Work item: This task calls for copying every line in the data below that contains the word "left".

** Opening Given data block **

Lemma reverse_loop_spec n : forall db rp file nd x hx T1 acc,
  nd_holds nd db rp file -> leaves_ok (nd_leaves nd) -> on_top db T x T1 -> kept db0 db T x -> T x = Some hx -> Z.of_nat n <= h_Height hx ->
  wp (reverse_loop n (h_Height hx) acc) nd (fun r nd' o => exists blocks a db' T2, r = (blocks ++ acc, None) /\ length blocks = n
    /\ on_chain T x (h_Height hx - Z.of_nat n) a /\ nd_holds nd' db' rp file /\ on_top db' T a T2
    /\ reversed T db0 x a (h_Height hx - Z.of_nat n) T1 T2 nd nd' /\ blocks_above T db0 x (h_Height hx - Z.of_nat n) blocks /\ cut_disks file blocks o).
Proof.
  induction n as [|n IH]; intros db rp file nd x hx T1 acc Hnd Hl Htop Hkept Hx Hn.
  - apply wp_ret. exists [], x, db, T1. rewrite Z.sub_0_r. split_and!; [done..|by constructor|done|done| |by intros i b|by intros b ?%elem_of_nil].
    constructor; [done|done| |by left]. intros k hd. split; [|by intros [? _]]. intros Hk. split; [done|]. intros m Hgt Hon.
    destruct (on_chain_heights T HT _ _ _ Hon) as (hx' & _ & Hx' & _ & _ & Hle). rewrite Hx in Hx'. injection Hx' as <-. lia.
  - eapply reverse_step; [done..|lia|]. intros nd1 db1 dbd blk pb td Hnd1 Hl1 Htop1 Hkept1 Eblk Ebh Ebd Epb Ecur Etd Em Hdang.
    destruct (tr_parent _ HT _ _ Hx) as [[Hz _]|(hp & Hp & Hhp)]; [lia|]. rewrite <-Hhp.
    eapply wp_mono; [eapply (IH db1 rp file nd1 _ hp (without T1 x)); [done..|lia]|]. cbn beta.
    intros r nd2 o2 (blocks & a & db2 & T2 & -> & Hlen & Ha & Hnd2 & Htop2 & Hrev & Habove & Hcut) o1 Ho1.
    replace (h_Height hp - Z.of_nat n) with (h_Height hx - Z.of_nat (Datatypes.S n)) in * by lia. set (anc := h_Height hx - Z.of_nat (Datatypes.S n)) in *.
    exists (blocks ++ [blk]), a, db2, T2. split; [by rewrite <-app_assoc|]. split; [rewrite length_app; cbn; lia|].
    split; [by eapply oc_up|]. split; [done|]. split; [done|]. split; [|split].
    + eapply (reversed_step x hx hp); try done; lia.
    + intros i b Hi. apply lookup_app_Some in Hi as [Hi|[Hge Hi]].
      * destruct (Habove _ _ Hi) as [Hon Hg]. split; [by eapply oc_up|done].
      * apply list_lookup_singleton_Some in Hi as [Hi <-]. rewrite Ebh. split; [|done]. replace (anc + 1 + Z.of_nat i) with (h_Height hx) by lia. by constructor.
    + intros b Hb. apply elem_of_app in Hb as [Hb|Hb%list_elem_of_singleton].
      * destruct (Hcut b Hb) as (d & Hd & Hdg). exists d. split; [|done]. apply elem_of_app. by right.
      * subst b. exists dbd. split; [apply elem_of_app; by left|]. by rewrite Ebd.
Qed.

(** Going back from the head. *)
Lemma reverseBCstore_spec nd rp file o ho ancestor :
  nd_holds nd db0 rp file -> leaves_ok (nd_leaves nd) -> canonical db0 T o -> T o = Some ho -> GetBlock db0 o = inl (nd_current nd) -> 0 <= ancestor <= h_Height ho ->
  wp (reverseBCstore ancestor) nd (fun r nd' out => exists td blocks a db' T2, r = (h_Height ho, Some td, blocks, None)
    /\ GetBlockTotalDifficulty db0 o = inl td /\ Z.of_nat (length blocks) = h_Height ho - ancestor /\ on_chain T o ancestor a /\ nd_holds nd' db' rp file
    /\ canonical db' T2 a /\ (forall n k, on_chain T a n k -> T2 k = T k)
    /\ reversed T db0 o a ancestor T T2 nd nd' /\ blocks_above T db0 o ancestor blocks /\ cut_disks file blocks out).
Proof.
  intros Hnd Hl Hcan Ho Hcur Hanc.
  assert (Hb : b_HeaderHash (nd_current nd) = o /\ b_Header (nd_current nd) = ho).
  { pose proof (proj1 Hcan o) as Hr. rewrite Ho in Hr. destruct Hr as (_ & b & Hg & E1 & E2 & _). rewrite Hcur in Hg. injection Hg as ->. done. }
  destruct Hb as [Eh Ehd]. destruct (Htd o) as [td Etd]; [by eexists|]. unfold reverseBCstore. apply wp_bind, wp_get. cbn zeta. rewrite Eh, Ehd.
  apply wp_bind. eapply wp_bc_read; [exact Hnd|intros; by apply (GetBlockTotalDifficulty_law o)|]. intros nd1 Hnd1 El1 Ec1. cbn beta. rewrite Etd.
  apply wp_bind. eapply wp_mono; [eapply (reverse_loop_spec (Z.to_nat (h_Height ho - ancestor)) db0 rp file nd1 o ho T); [done|by rewrite El1|by split| |done|lia]|].
  { by intros n k. }
  cbn beta. intros r nd2 o2 (blocks & a & db' & T2 & -> & Hlen & Ha & Hnd2 & Htop & Hrev & Habove & Hcut). apply wp_ret.
  replace (h_Height ho - Z.of_nat (Z.to_nat (h_Height ho - ancestor))) with ancestor in * by lia. rewrite !app_nil_r. cbn [app fst snd].
  exists td, blocks, a, db', T2. split_and!; [done..|lia|done|done|by destruct Htop|by destruct Htop| |done|done].
  destruct Hrev as [H1' H2' H3' H4']. constructor; [done| |done|]; by rewrite <-?El1, <-?Ec1.
Qed.
End reverse.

** Closing Given data block **

Result:
    constructor; [done|done| |by left]. intros k hd. split; [|by intros [? _]]. intros Hk. split; [done|]. intros m Hgt Hon.
      * subst b. exists dbd. split; [apply elem_of_app; by left|]. by rewrite Ebd.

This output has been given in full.